Il progetto architettonico sarà concepito attraverso l’organizzazione del concorso di raccolta fondi Kaira Looro Architecture Competition, di seguito meglio illustrato. Tale concorso no profit è organizzato proprio per selezionare il miglior progetto della Casa delle donne tra una serie di proposte provenienti da tutto il mondo e contribuire (attraverso la devoluzione del ricavato) alla costruzione del progetto vincitore. Il progetto è stato selezionato da una giuria di massimo spessore internazionale composta da studi di architettura di massimo livello e da istituzioni tra i quali anche la Direttrice di Onu Femmes Africa, la Ministra delle Donne del Senegal e la Direttrice del dipartimento femminile dell'Unione Africana. Presidente della giuria è stato il celebre architetto giapponese Kengo Kuma. Il design è stato concepito e donato dall'architetto Juan Pablo Lopez, vicintore del concorso.
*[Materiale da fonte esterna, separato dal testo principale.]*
(** * pseudo_finder: the report parser and the region-merging engine

    A shallow embedding of [pseudo_finder.py] (the alignment-report parser,
    the individual-ORF classifier and the adjacency merge engine) and the
    properties of it that the specification states.

    Conventions of the embedding.
    - Python [int] is [Z]; [len] is a [nat].
    - Python [float] is modelled by the rational it denotes, in canonical
      form ([Qc]): arithmetic is exact.  Rounding error, signed zeros,
      infinities and NaN are outside the model.
    - An [int] that the program compares with [is] / [is not] is kept
      together with the identity of the object that holds it ([pyint]).
    - A Python exception is a value of [exn]; fallible code lives in the
      [result] monad.
    - A text file is the list of its lines. *)

From stdpp Require Import base decidable option list numbers strings gmap sorting.
From Stdlib Require Import Ascii QArith Qcanon Qround Lqa DecimalString DecimalNat.

Close Scope Qc_scope.
Close Scope Q_scope.
Open Scope string_scope.
Open Scope list_scope.

(** ** Exceptions *)

Inductive exn : Type :=
  | IndexError
  | KeyError
  | ValueError
  | ZeroDivisionError.

Inductive result (A : Type) : Type :=
  | Ok (a : A)
  | Raise (e : exn).
Arguments Ok {A} a.
Arguments Raise {A} e.

#[global] Instance result_ret : MRet result := λ A a, Ok a.
#[global] Instance result_bind : MBind result := λ A B f m,
  match m with
  | Ok a => f a
  | Raise e => Raise e
  end.

(** [of_option e o]: a lookup that raises [e] when it finds nothing. *)
Definition of_option {A} (e : exn) (o : option A) : result A :=
  match o with
  | Some a => Ok a
  | None => Raise e
  end.

(** ** Python built-ins used by the program *)

(** [sorted(l, key=...)]: the stable sort.  An element is put in front of
    the first element of the sorted tail whose key is not smaller than its
    own, so elements with equal keys keep their order. *)
Section sorted.
Context {A K : Type} (leb : K → K → bool) (key : A → K).

Fixpoint insert_by (x : A) (l : list A) : list A :=
  match l with
  | [] => [x]
  | y :: l' => if leb (key x) (key y) then x :: y :: l' else y :: insert_by x l'
  end.

Definition sorted (l : list A) : list A := foldr insert_by [] l.
End sorted.
(** At the speed of the last control point itself the comparison
    [speed_in > points[i_max][0]] fails, the loop leaves [i = i_max], and
    the interpolation reads [points[i_max + 1]], past the end of the table. *)
Lemma piecewise_linear_at_last pts pm :
  speeds_increasing pts ->
  nth_error pts (length pts - 1) = Some pm ->
  piecewise_linear pts (length pts - 1) (fst pm) = Fault OutOfBounds.
Proof.
  intros Hinc Hm.
  assert (Hlen : (length pts - 1 < length pts)%nat)
    by (apply nth_error_Some; congruence).
  destruct (nth_error_first_index _ _ _ Hm) as [p0 H0].
  assert (H0m : fst p0 <= fst pm)
    by (apply (speeds_increasing_le pts 0 (length pts - 1)); trivial; lia).
  unfold piecewise_linear.
  rewrite (point_at_Some _ _ _ Hm). cbn [bind].
  destruct (Rgt_dec (fst pm) (fst pm)) as [Hgt|_]; [lra|].
  rewrite (point_at_Some _ _ _ H0). cbn [bind].
  destruct (Rlt_dec (fst pm) (fst p0)) as [Hlt|_]; [lra|].
  assert (Hseek : seek_segment pts (fst pm) (length pts - 1)
                  = Ok (length pts - 1)%nat).
  { destruct (length pts - 1)%nat as [|k] eqn:Hk; [reflexivity|].
    cbn [seek_segment]. rewrite (point_at_Some _ _ _ Hm). cbn [bind].
    destruct (Rgt_dec (fst pm) (fst pm)) as [Hgt|_]; [lra|reflexivity]. }
  rewrite Hseek. cbn [bind].
  rewrite (point_at_Some _ _ _ Hm). cbn [bind].
  rewrite point_at_beyond; [reflexivity|lia].
Qed.

(** The profile of the embedded table, by converted speed. *)

Lemma embedded_above speed :
  speed > 100 -> piecewise_linear points i_max speed = Ok 1.00.
Proof.
  intros H. apply (piecewise_linear_above points i_max (100.0, 1.00));
    [reflexivity|simpl; lra].
Qed.

Lemma embedded_below speed :
  speed < 20 -> piecewise_linear points i_max speed = Ok 0.05.
Proof.
  intros H.
  apply (piecewise_linear_below points i_max (100.0, 1.00) (20.0, 0.05));
    try reflexivity; simpl; lra.
Qed.

Lemma embedded_between speed :
  20 <= speed < 100 ->
  piecewise_linear points i_max speed
  = Ok (0.05 + (1.00 - 0.05) * (speed - 20.0) / (100.0 - 20.0)).
Proof.
  intros H.
  apply (piecewise_linear_between points 0 (20.0, 0.05) (100.0, 1.00));
    try reflexivity; [exact points_increasing|simpl; lra].
Qed.

Lemma embedded_at_last :
  piecewise_linear points i_max 100 = Fault OutOfBounds.
Proof.
  replace 100 with (fst (100.0, 1.00)) by (simpl; lra).
  apply (piecewise_linear_at_last points (100.0, 1.00));
    [exact points_increasing|reflexivity].
Qed.

(** *** Interpolation is monotone *)

Lemma interpolate_mono p q u v :
  fst p < fst q -> snd p <= snd q -> u <= v ->
  interpolate p q u <= interpolate p q v.
Proof.
  intros Hs Hf Huv. unfold interpolate, Rdiv.
  apply Rplus_le_compat_l, Rmult_le_compat_r.
  - apply Rlt_le, Rinv_0_lt_compat. lra.
  - apply Rmult_le_compat_l; lra.
Qed.

Lemma interpolate_at_first p q :
  interpolate p q (fst p) = snd p.
Proof. unfold interpolate, Rdiv. ring. Qed.

Lemma interpolate_at_second p q :
  fst p < fst q -> interpolate p q (fst q) = snd q.
Proof. intros Hs. unfold interpolate. field. lra. Qed.

Lemma interpolate_bounds p q speed :
  fst p < fst q -> snd p <= snd q -> fst p <= speed <= fst q ->
  snd p <= interpolate p q speed <= snd q.
Proof.
  intros Hs Hf [Hlo Hhi]. split.
  - apply Rle_trans with (interpolate p q (fst p)).
    + rewrite interpolate_at_first. lra.
    + now apply interpolate_mono.
  - apply Rle_trans with (interpolate p q (fst q)).
    + now apply interpolate_mono.
    + rewrite (interpolate_at_second p q Hs). lra.
Qed.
Il progetto sarà costruito in auto-costruzione con la comunità beneficiaria, sarà pertanto:
- realizzabile tramite tecnologie sostenibili e adattabili all’autocostruzione, che non richiedano l’uso di mezzi pesanti o attrezzature complesse;
- fare uso di materiali naturali e/o di riciclo, disponibili sul territorio, così da limitare l’impatto ambientale ed economico dovuto al trasporto di materiali e generare una redditività sul contesto locale;
- integrata al contesto socio-culturale del territorio reinterpretandone e rispettandone le tradizioni.

Il progetto architettonico sarà costruito nel Comune di Baghere, in Senegal. La scelta dei materiali e delle tecnologie deve essere coerente con principi di sostenibilità e autocostruzione, in quanto il progetto sarà costruito da volontari in un ambito di intervento umanitario con le associazioni e le comunità beneficiarie. Questo approccio sarà determinante per favorire l’appropriazione del progetto e per associare attività educative su tecnologie costruttive ecologiche e sostenibili in grado di preservare l’ambiente, rispondere ai cambiamenti climatici e migliorare la qualità della vita. Progettare con materiali locali, accessibili a tutti, sia dal punto di vista economico che logistico, sarà importante per far sì che la tecnologia possa essere acquisita e riprodotta dalla comunità per favorire uno sviluppo dei villaggi.